As we drove off, El Diablo stood his ground. His death glare will haunt my dreams for weeks to come.

Duck(ed)

So, I thought it would be nice to take Maddie to feed the birds at Flower Hospital, because Mo loves ducks. That was until we didn’t have enough bread for all of them.

It was a beautiful afternoon, especially near the shaded pond. Maddie and I strolled over to the decked area to sit on a bench and quietly feed the hungry little waterfowl. Everything was going as planned. Maddie was quaking away, attempting to communicate with our new feathered friends.

Little did we know, lurking in the shadows of a tall maple tree, was a monster neither of us would soon forget.

After a few minutes we noticed the group of ducks was growing. They could sense food in the air. The rustling of the bread bag was like a dinner bell. In no time, we were surrounded by ducks of all shapes and colors. Beautiful mallards, black and white spotted ducks, Canadian geese, white ducks, you name it, and they were there. And they were hungry.

I started to back away because of the overwhelming amount of blood thirsty birds. Our way out was interrupted by what I have named, El Diablo Duck. There he stood, tall as a giant, and flapping what appeared to be a 10 foot wing span. He squawked with angry determination. His loud battle cry sent chills down our spines. As he approached, we quickly switched directions and took our chances with the smaller and less frightening ducks.

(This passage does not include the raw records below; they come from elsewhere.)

Lemma visit_entries_finds visit dir names out :
  NoDup names →
  (∀ name out, name ∈ names → is_dir (dir ++ [name]) = true →
     finds (visit (dir ++ [name]) out) out (proto_file (dir ++ [name]))) →
  finds (visit_entries visit dir (Ok <$> names) out) out
    (λ p, ∃ name, name ∈ names ∧ entry_file dir name p).
Proof.
  intros Hnd. revert out. induction Hnd as [|name names Hname Hnd IH]; intros out Hv.
  { exists []. rewrite app_nil_r. split_and!; [done|constructor|]. set_solver. }
  assert (∃ l : list Path, finds (visit_entries visit dir (Ok <$> name :: names) out) out
    (λ p, p ∈ l ∨ ∃ n, n ∈ names ∧ entry_file dir n p) ∧ ∀ p, p ∈ l ↔ entry_file dir name p)
    as (l & (k & Hk & Hknd & Hkin) & Hl).
  2:{ exists k. split_and!; [done|done|]. intros p. rewrite Hkin, Hl. set_solver. }
  assert (∀ l : list Path, NoDup l → (∀ p, p ∈ l ↔ entry_file dir name p) →
    finds (visit_entries visit dir (Ok <$> names) (out ++ l)) out
      (λ p, p ∈ l ∨ ∃ n, n ∈ names ∧ entry_file dir n p)) as Hrest.
  { intros l Hlnd Hl. destruct (IH (out ++ l)) as (k & Hk & Hknd & Hkin).
    { intros n out' Hn. apply Hv. by right. }
    exists (l ++ k). rewrite app_assoc. split_and!; [done| |].
    - apply NoDup_app. split_and!; [done| |done]. intros p Hp Hpk.
      apply Hl, entry_file_name in Hp as [r1 ->].
      apply Hkin in Hpk as (n & Hn & [r2 E%app_inv_head]%entry_file_name). by simplify_eq.
    - intros p. rewrite elem_of_app, Hkin. done. }
  simpl. unfold entry_file at 2. destruct (is_dir (dir ++ [name])) eqn:Hd.
  - destruct (Hv name out ltac:(by left) Hd) as (l & -> & Hlnd & Hl). simpl. exists l.
    split; [|done]. apply Hrest; [done|]. intros p. rewrite Hl. unfold entry_file. by rewrite Hd.
  - assert (∀ l : list Path, (∀ p, p ∈ l ↔ is_proto (dir ++ [name]) = true ∧ p = dir ++ [name]) →
      ∀ p, p ∈ l ↔ entry_file dir name p) as He by (unfold entry_file; by rewrite Hd).
    destruct (is_proto (dir ++ [name])).
    + exists [dir ++ [name]]. split; [|set_solver]. apply Hrest; [apply NoDup_singleton|].
      apply He. set_solver.
    + exists []. split; [|set_solver]. rewrite <- (app_nil_r out) at 1.
      apply Hrest; [constructor|]. apply He. set_solver.
Qed.

Lemma collect_finds depth root fuel dir out :
  readable depth root → (dir = root ∨ is_dir dir = true) → (depth dir < fuel)%nat →
  finds (collect_proto_files fuel dir out) out (proto_file dir).
Proof.
  intros Hr. revert dir out. induction fuel as [|fuel IH]; intros dir out Hdir Hd; [lia|]. simpl.
  destruct (rd_names _ _ Hr dir Hdir) as (names & Hn & Hnd). rewrite Hn.
  destruct (visit_entries_finds (collect_proto_files fuel) dir names out Hnd) as (l & Hl & ? & Hin).
  { intros name out' Hname Hdn. apply IH; [by right|].
    enough (depth (dir ++ [name]) < depth dir)%nat by lia.
    eapply (rd_depth _ _ Hr); [exact Hn| |done]. by apply list_elem_of_fmap_2. }
  exists l. split_and!; [done..|]. intros p. by rewrite Hin, (proto_file_entries dir names p Hn).
Qed.

(** The compiler's input: the [.proto] files below [proto], each once, in order. *)
Definition proto_list (l : list Path) : Prop :=
  StronglySorted path_le l ∧ NoDup l ∧ ∀ p, p ∈ l ↔ proto_file ["proto"] p.

Lemma proto_list_unique l1 l2 : proto_list l1 → proto_list l2 → l1 = l2.
Proof.
  intros (Hs1 & Hn1 & H1) (Hs2 & Hn2 & H2). apply (StronglySorted_unique path_le); [done..|].
  apply NoDup_Permutation; [done..|]. intros p. by rewrite H1, H2.
Qed.

(** C40: The build script compiles the [.proto] files of the repository, all of them and
    nothing else. On any directory tree that can be read it terminates, with fuel for the
    depth of the tree; the list it hands to the protobuf compiler, and announces to cargo
    line by line, is the one strictly ordered list of the files below [proto] whose
    extension is [proto], so it does not depend on the order in which the file system
    lists its directories. *)
Theorem build_compiles_protos depth fuel :
  readable depth ["proto"] → (depth ["proto"] < fuel)%nat →
  ∃ l, proto_list l ∧ (∀ l', proto_list l' → l' = l) ∧
    build_main fuel = Some (compile l [["proto"]], rerun_line <$> l).
Proof.
  intros Hr Hf. destruct (collect_finds depth ["proto"] fuel ["proto"] [] Hr) as (l & Hl & Hnd & Hin);
    [by left|done|].
  assert (proto_list (sort_paths l)) as Hpl.
  { unfold sort_paths. split_and!.
    - apply StronglySorted_merge_sort; apply _.
    - by rewrite merge_sort_Permutation.
    - intros p. by rewrite merge_sort_Permutation, Hin. }
  exists (sort_paths l). split_and!; [done|by intros; apply proto_list_unique|].
  unfold build_main. by rewrite Hl.
Qed.

End build.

El Diablo Duck anticipated our moves and managed to get between us and the parking lot.
Holding Maddie in one arm and a half a bag of torn up moldy bread in the other, I swung the bag like a mediaeval flail and charged Diablo Duck. He charged back, continuing to howl and flap. The large scar on his beak led me to believe this wasn’t his first fight.

At the last moment, I tossed the bag to my right and darted to the left in hopes of creating a distraction. Leaping over small innocent bystander birds, and dodging a few ducklings, we made it safely to the parking lot. The distraction worked! Diablo Duck took the bait!

As we made it to the car, sweating and nearly out of breath, I buckled Maddie into her car seat and gazed over the battlegrounds. No lives were lost, but they were forever changed. El Diablo stood proud as he feasted over his bounty. We made eye contact. It appeared as though he gave me a slight nod, approving me as a worthy adversary.